TRY IT: Return each line of the listing that contains the string "ltac".

DATA SHOWN:
(** Every slice lies in the data and translates as the pages do. *)
Lemma slice_ok i s :
  tbl !! i = Some s ->
  0 < s_size s /\ vstart <= s_vaddr s /\ s_vaddr s + s_size s <= vstart + PS * Z.of_nat (length phys) /\
  0 <= s_paddr s /\ s_paddr s + s_size s < u32_mod /\
  s_vaddr s <= vstart + PS * Z.of_nat i < s_vaddr s + s_size s /\
  vstart + PS * Z.of_nat i + PS <= s_vaddr s + s_size s /\
  forall a, s_vaddr s <= a < s_vaddr s + s_size s ->
    in_data a /\ s_paddr s + (a - s_vaddr s) = translate a.
Proof.
  intros Hi. pose proof (dv_tbl Hdv i s Hi) as Hs. pose proof PS_pos as HP.
  assert (Htr : forall a, s_vaddr s <= a < s_vaddr s + s_size s ->
    in_data a /\ s_paddr s + (a - s_vaddr s) = translate a).
  { intros a Ha. destruct (slice_translate PS HP vstart phys i s a Hs Ha) as (Hin & p & Hp & He).
    split; [done|]. unfold translate, page_index. by rewrite Hp. }
  pose proof Hs as (k & m & p & Hk & Hm & -> & Hrun). simpl in *.
  pose proof (Forall_lookup_1 _ _ _ _ (dv_phys Hdv) (Hrun 0%nat ltac:(lia))) as [H1 _].
  pose proof (Forall_lookup_1 _ _ _ _ (dv_phys Hdv) (Hrun (m - 1)%nat ltac:(lia))) as [_ H2].
  replace (Z.of_nat (m - 1)) with (Z.of_nat m - 1) in H2 by lia.
  split_and!; try done; nia.
Qed.

Lemma slice_addr_data st a :
  tlb_inv st -> in_data a ->
  slice_addr c st a = Done (ptr + slice_len c * page_index a) /\
  exists s, tbl !! Z.to_nat (page_index a) = Some s /\
    s_vaddr s <= a <= s_vaddr s + s_size s - 1 /\
    Z.of_nat (Z.to_nat (page_index a)) = page_index a.
Proof.
  intros Hi Ha. pose proof PS_pos as HP. pose proof slice_len_pos as [_ Hlen].
  pose proof (dv_ptr Hdv) as [Hp0 Hp1]. unfold slice_addr. rewrite (ti_vstart _ Hi), (ti_ptr _ Hi).
  unfold in_data, page_index in *.
  assert (Hd0 : 0 <= (a - vstart) / PS) by (apply Z.div_pos; lia).
  assert (Hd1 : (a - vstart) / PS < Z.of_nat (length phys)) by (apply Z.div_lt_upper_bound; lia).
  destruct (Z.leb_spec vstart a); [|lia]. simpl.
  rewrite Z.shiftr_div_pow2 by apply Hdv. fold PS. split.
  - f_equal. unfold u64. rewrite (Z.mod_small (_ / _ * _)) by nia. rewrite Z.mod_small by nia. lia.
  - destruct (lookup_lt_is_Some_2 tbl (Z.to_nat ((a - vstart) / PS))) as [s Hs].
    { rewrite (dv_len Hdv). lia. }
    exists s. split; [done|]. rewrite Z2Nat.id by done. split; [|done].
    destruct (slice_ok _ _ Hs) as (_ & _ & _ & _ & _ & Hc & Hc' & _).
    rewrite Z2Nat.id in * by done. pose proof (Z.div_mod (a - vstart) PS ltac:(lia)).
    pose proof (Z.mod_pos_bound (a - vstart) PS HP). lia.
Qed.

(** [remap] of a data address: the right translation, or a miss. *)
Lemma remap_data now st a :
  tlb_inv st -> in_data a ->
  exists st', tlb_inv st' /\ originalRanges st' = originalRanges st /\
    pending_refills st' = pending_refills st /\
    match find_rule (originalRanges st) a 0 with
    | Some _ => remap now st a = Done (st', translate a)
    | None => remap now st a = Done (st', NO_ADDR)
    end.
Proof.
  intros Hi Ha. pose proof Hi as [(os & rs & Ho & Hr & Hf & Hl & Hc) Hp Hv Hpd Hpo].
  pose proof (dv_ptr Hdv) as [Hp0 _]. unfold remap.
  destruct (find_rule (originalRanges st) a 0) as [[i r]|] eqn:E.
  - destruct (find_rule_Some _ _ _ _ _ E) as (j & -> & Hj & Hct). rewrite Ho in Hj. simpl.
    destruct j as [|j]; simpl in Hj.
    { simplify_eq. rewrite (dv_static Hdv a Ha) in Hct. done. }
    destruct (Forall2_lookup_l _ _ _ _ _ Hf Hj) as (r' & Hr' & n & s & Hs & -> & ->).
    destruct (lookup_lt_is_Some_2 (lastUsed st) (S j)) as [u Hu].
    { apply lookup_lt_Some in Hj. lia. }
    rewrite bool_decide_true by lia. rewrite Hu. simpl. rewrite Hr. simpl. rewrite Hr'. simpl.
    unfold contains in Hct. simpl in Hct.
    destruct (slice_ok _ _ Hs) as (_ & _ & _ & _ & _ & _ & _ & Htr).
    destruct (Htr a) as [_ Hta]; [lia|]. pose proof (translate_bound a Ha).
    eexists. split; [|split; [|split; [|do 2 f_equal; rewrite <- Hta in *]]]; [|done..|].
    + split; simpl; try done. exists os, rs. split_and!; try done. by rewrite length_insert.
    + unfold u64. rewrite Z.mod_small; [lia|]. unfold u64_mod, u32_mod in *. lia.
  - rewrite Hp. destruct (Z.eqb_spec ptr 0); [lia|]. simpl. eexists.
    split; [|split; [|split; [|done]]]; [|done..]. split; simpl; try done. eauto 10.
Qed.

Lemma updateTLB_inv now st i s :
  tlb_inv st -> tbl !! i = Some s ->
  exists st', updateTLB c now st (s_vaddr s) (s_paddr s) (s_size s) = Done st' /\ tlb_inv st' /\
    pending_refills st' = pending_refills st /\
    forall a, s_vaddr s <= a <= s_vaddr s + s_size s - 1 ->
      is_Some (find_rule (originalRanges st') a 0).
Proof.
  intros [(os & rs & Ho & Hr & Hf & Hl & Hc) Hp Hv Hpd Hpo] Hs. pose proof (dv_size Hdv) as HT.
  destruct (slice_ok _ _ Hs) as (Hz & Hv0 & Hv1 & Hp0 & Hp1 & _ & _ & _).
  pose proof (dv_vstart Hdv) as [Hvs0 Hvs1].
  assert (Hu : forall z, 0 <= z < u32_mod -> u64 z = z).
  { intros z Hz'. unfold u64. apply Z.mod_small. unfold u64_mod, u32_mod in *. lia. }
  assert (Hlast : forall rules a, s_vaddr s <= a <= s_vaddr s + s_size s - 1 ->
    is_Some (find_rule (rules ++ [mkRange (s_vaddr s) (s_vaddr s + s_size s - 1)]) a 0)).
  { intros rules a Ha. destruct (find_rule _ a 0) eqn:E; [eauto|].
    apply (find_rule_None _ _ _ (length rules) (mkRange (s_vaddr s) (s_vaddr s + s_size s - 1))) in E;
      [|by apply list_lookup_middle].
    unfold contains in E. simpl in E. lia. }
  pose proof (Forall2_length _ _ _ Hf) as Hlr.
  unfold updateTLB. rewrite (Hu (s_vaddr s + s_size s - 1)), (Hu (s_paddr s + s_size s - 1)) by lia.
  replace (u64 (TLB_SIZE c)) with (TLB_SIZE c)
    by (symmetry; apply Z.mod_small; lia).
  destruct (Z.leb_spec (TLB_SIZE c) (Z.of_nat (length (originalRanges st)))) as [Hfull|Hfree].
  - rewrite Ho in Hfull. simpl in Hfull.
    destruct (lru_victim (lastUsed st)) as (min & Hmin & Hm & u & Hu' & _); [lia|].
    rewrite Hmin. simpl. set (m := lru_scan _ _ _ _) in *. rewrite Hu'. simpl.
    destruct m as [|m]; [lia|]. rewrite Ho, Hr. simpl.
    destruct (lookup_lt_is_Some_2 os m) as [o Hom]; [lia|]. rewrite Hom. simpl.
    destruct (lookup_lt_is_Some_2 rs m) as [r Hrm]; [lia|]. rewrite Hrm. simpl.
    eexists. split; [done|]. split; [|split; [done|]].
    + split; simpl; try done.
      exists (delete m os ++ [mkRange (s_vaddr s) (s_vaddr s + s_size s - 1)]),
             (delete m rs ++ [mkRange (s_paddr s) (s_paddr s + s_size s - 1)]).
      apply lookup_lt_Some in Hom as Hlt.
      rewrite !length_app, !length_delete by eauto. simpl.
      split_and!; try done; [|lia|lia].
      apply Forall2_app; [by apply Forall2_delete|]. constructor; [|done]. by exists i, s.
    + intros a Ha. simpl. apply (Hlast (r0 :: delete m os)). done.
  - simpl. eexists. split; [done|]. split; [|split; [done|]].
    + split; simpl; try done.
      exists (os ++ [mkRange (s_vaddr s) (s_vaddr s + s_size s - 1)]),
             (rs ++ [mkRange (s_paddr s) (s_paddr s + s_size s - 1)]).
      rewrite Ho, Hr in *. simpl in *. rewrite !length_app. simpl.
      split_and!; try done; [|lia|lia].
      apply Forall2_app; [done|]. constructor; [|done]. by exists i, s.
    + intros a Ha. simpl. by apply Hlast.
Qed.

(** A refill for a data address installs a rule that contains it. *)
Lemma refill_data now st a :
  tlb_inv st -> in_data a -> pending_refill st (ptr + slice_len c * page_index a) = false ->
  exists st', refillTLB_atomic c now mem st a = Done st' /\
    refillTLB_functional c now mem st a = Done st' /\
    tlb_inv st' /\ pending_refills st' = pending_refills st /\
    is_Some (find_rule (originalRanges st') a 0).
Proof.
  intros Hi Ha Hp. destruct (slice_addr_data st a Hi Ha) as (Hsa & s & Hs & Hin & Hid).
  destruct (updateTLB_inv now st _ s Hi Hs) as (st' & Hu & Hi' & Hpd & Hf).
  pose proof (dv_mem Hdv _ _ Hs) as Hm. rewrite Hid in Hm.
  exists st'. unfold refillTLB_atomic, refillTLB_functional. rewrite Hsa.
  cbn [mbind sim_bind]. rewrite Hp. cbn [negb check mbind sim_bind]. rewrite Hm. split_and!; auto.
Qed.

(** A packet that addresses no register of the TLB. *)
Definition plain (p : packet) : Prop :=
  p_addr p <> PIM_DTLB_IDEAL_REFILL_REG c /\ p_addr p <> HMC_ATOMIC_INCR c /\
  p_addr p <> HMC_ATOMIC_FADD c /\ p_addr p <> HMC_ATOMIC_IMIN c /\ p_addr p <> HMC_OPERAND c.

Lemma plain_refill p : plain p ->
  negb (PIM_DTLB_IDEAL_REFILL_REG c =? 0) && (p_addr p =? PIM_DTLB_IDEAL_REFILL_REG c) = false.
Proof.
  intros [H _]. destruct (Z.eqb_spec (p_addr p) (PIM_DTLB_IDEAL_REFILL_REG c)); [done|].
  apply andb_false_r.
Qed.

Lemma plain_hmc st p : plain p -> check_hmc_command c st p = Done (st, p, 0).
Proof.
  intros (_ & H1 & H2 & H3 & H4). unfold check_hmc_command.
  apply Z.eqb_neq in H1, H2, H3, H4. rewrite H1, H2, H3, H4. cbn. by destruct (p_addr p =? 0).
Qed.

Lemma atomic_data now st p :
  tlb_inv st -> plain p -> in_data (p_addr p) ->
  pending_refill st (ptr + slice_len c * page_index (p_addr p)) = false ->
  exists st', recvAtomic c now mem st p =
      Done (st', [MasterReq (setAddr p (translate (p_addr p)))], p) /\
    tlb_inv st' /\ pending_refills st' = pending_refills st.
Proof.
  intros Hi Hpl Ha Hpd. pose proof (translate_bound _ Ha) as Htb.
  assert (Hne : translate (p_addr p) =? NO_ADDR = false).
  { apply Z.eqb_neq. unfold NO_ADDR, u64_mod, u32_mod in *. lia. }
  assert (Hback : forall x, setAddr (setAddr p x) (p_addr p) = p) by by destruct p.
  unfold recvAtomic. rewrite plain_refill, (plain_hmc st p) by done.
  cbn [mbind sim_bind]. change (0 =? 0) with true. cbn beta iota.
  destruct (remap_data now st (p_addr p) Hi Ha) as (st1 & Hi1 & Ho1 & Hp1 & Hr1).
  destruct (find_rule (originalRanges st) (p_addr p) 0); rewrite Hr1; cbn [mbind sim_bind];
    cbn beta iota.
  - rewrite Hne. sim_step. rewrite Hback. eauto.
  - rewrite Z.eqb_refl.
    destruct (refill_data now st1 (p_addr p) Hi1 Ha) as (st2 & Hrf & _ & Hi2 & Hp2 & [x Hx]).
    { unfold pending_refill in *. by rewrite Hp1. }
    rewrite Hrf. sim_step.
    destruct (remap_data now st2 (p_addr p) Hi2 Ha) as (st3 & Hi3 & _ & Hp3 & Hr3).
    rewrite Hx in Hr3. rewrite Hr3. sim_step. rewrite Hne.
    sim_step. rewrite Hback. exists st3. split_and!; congruence.
Qed.

(** Timing mode: the request, and the request after it was refilled. *)
Lemma timing_hit now accept st p :
  tlb_inv st -> plain p -> in_data (p_addr p) -> IS_REMAPPED p = false ->
  is_Some (find_rule (originalRanges st) (p_addr p) 0) ->
  exists st', tlb_inv st' /\
    recvTimingReq c now mem accept st p =
    forward_req accept st' (set_remapped (setAddr p (translate (p_addr p)))) (p_addr p).
Proof.
  intros Hi Hpl Ha Hrm [x Hx]. pose proof (translate_bound _ Ha) as Htb.
  unfold recvTimingReq. rewrite plain_refill, Hrm, (plain_hmc st p) by done.
  cbn [mbind sim_bind]. change (0 =? 0) with true. cbn beta iota.
  destruct (remap_data now st (p_addr p) Hi Ha) as (st1 & Hi1 & _ & _ & Hr1).
  rewrite Hx in Hr1. rewrite Hr1. sim_step.
  assert (translate (p_addr p) =? NO_ADDR = false) as ->.
  { apply Z.eqb_neq. unfold NO_ADDR, u64_mod, u32_mod in *. lia. }
  eauto.
Qed.

Lemma timing_miss now st p :
  tlb_inv st -> plain p -> in_data (p_addr p) -> IS_REMAPPED p = false ->
  IDEAL_REFILL c = false -> find_rule (originalRanges st) (p_addr p) 0 = None ->
  pending_refill st (ptr + slice_len c * page_index (p_addr p)) = false ->
  exists st', tlb_inv st' /\
    pending_refills st' = pending_refills st ++ [ptr + slice_len c * page_index (p_addr p)] /\
    recvTimingReq c now mem true st p =
    Done (st', [MasterReq (refill_packet c (ptr + slice_len c * page_index (p_addr p)))], p, false).
Proof.
  intros Hi Hpl Ha Hrm Hid Hx Hpd.
  unfold recvTimingReq. rewrite plain_refill, Hrm, (plain_hmc st p), Hid by done.
  cbn [mbind sim_bind]. change (0 =? 0) with true. cbn beta iota.
  destruct (remap_data now st (p_addr p) Hi Ha) as (st1 & Hi1 & Ho1 & Hp1 & Hr1).
  rewrite Hx in Hr1. rewrite Hr1. sim_step. rewrite Z.eqb_refl.
  destruct (slice_addr_data st1 (p_addr p) Hi1 Ha) as (Hsa & s & Hs & _ & Hidx).
  unfold refillTLB_timing. rewrite Hsa. sim_step.
  assert (pending_refill st1 (ptr + slice_len c * page_index (p_addr p)) = false) as ->.
  { unfold pending_refill in *. by rewrite Hp1. }
  sim_step. rewrite Hp1.
  assert (Hnin : ptr + slice_len c * page_index (p_addr p) ∉ pending_refills st).
  { intros Hin. apply bool_decide_eq_false in Hpd. done. }
  eexists. split; [|split; [|done]]; [|done].
  destruct Hi1 as [Hrl Hptr Hvs Hnd Hok]. split; simpl; try done.
  - apply NoDup_app. rewrite Hp1 in Hnd. split_and!; [done|set_solver|apply NoDup_singleton].
  - intros q [Hq|Hq]%elem_of_app; [apply Hok; by rewrite Hp1|].
    apply list_elem_of_singleton in Hq as ->. exists (Z.to_nat (page_index (p_addr p))).
    split; [by eapply lookup_lt_Some|]. by rewrite Hidx.
Qed.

ANSWER FOR THIS EXERCISE:
  pose proof (Forall_lookup_1 _ _ _ _ (dv_phys Hdv) (Hrun 0%nat ltac:(lia))) as [H1 _].
  pose proof (Forall_lookup_1 _ _ _ _ (dv_phys Hdv) (Hrun (m - 1)%nat ltac:(lia))) as [_ H2].
    rewrite Z2Nat.id in * by done. pose proof (Z.div_mod (a - vstart) PS ltac:(lia)).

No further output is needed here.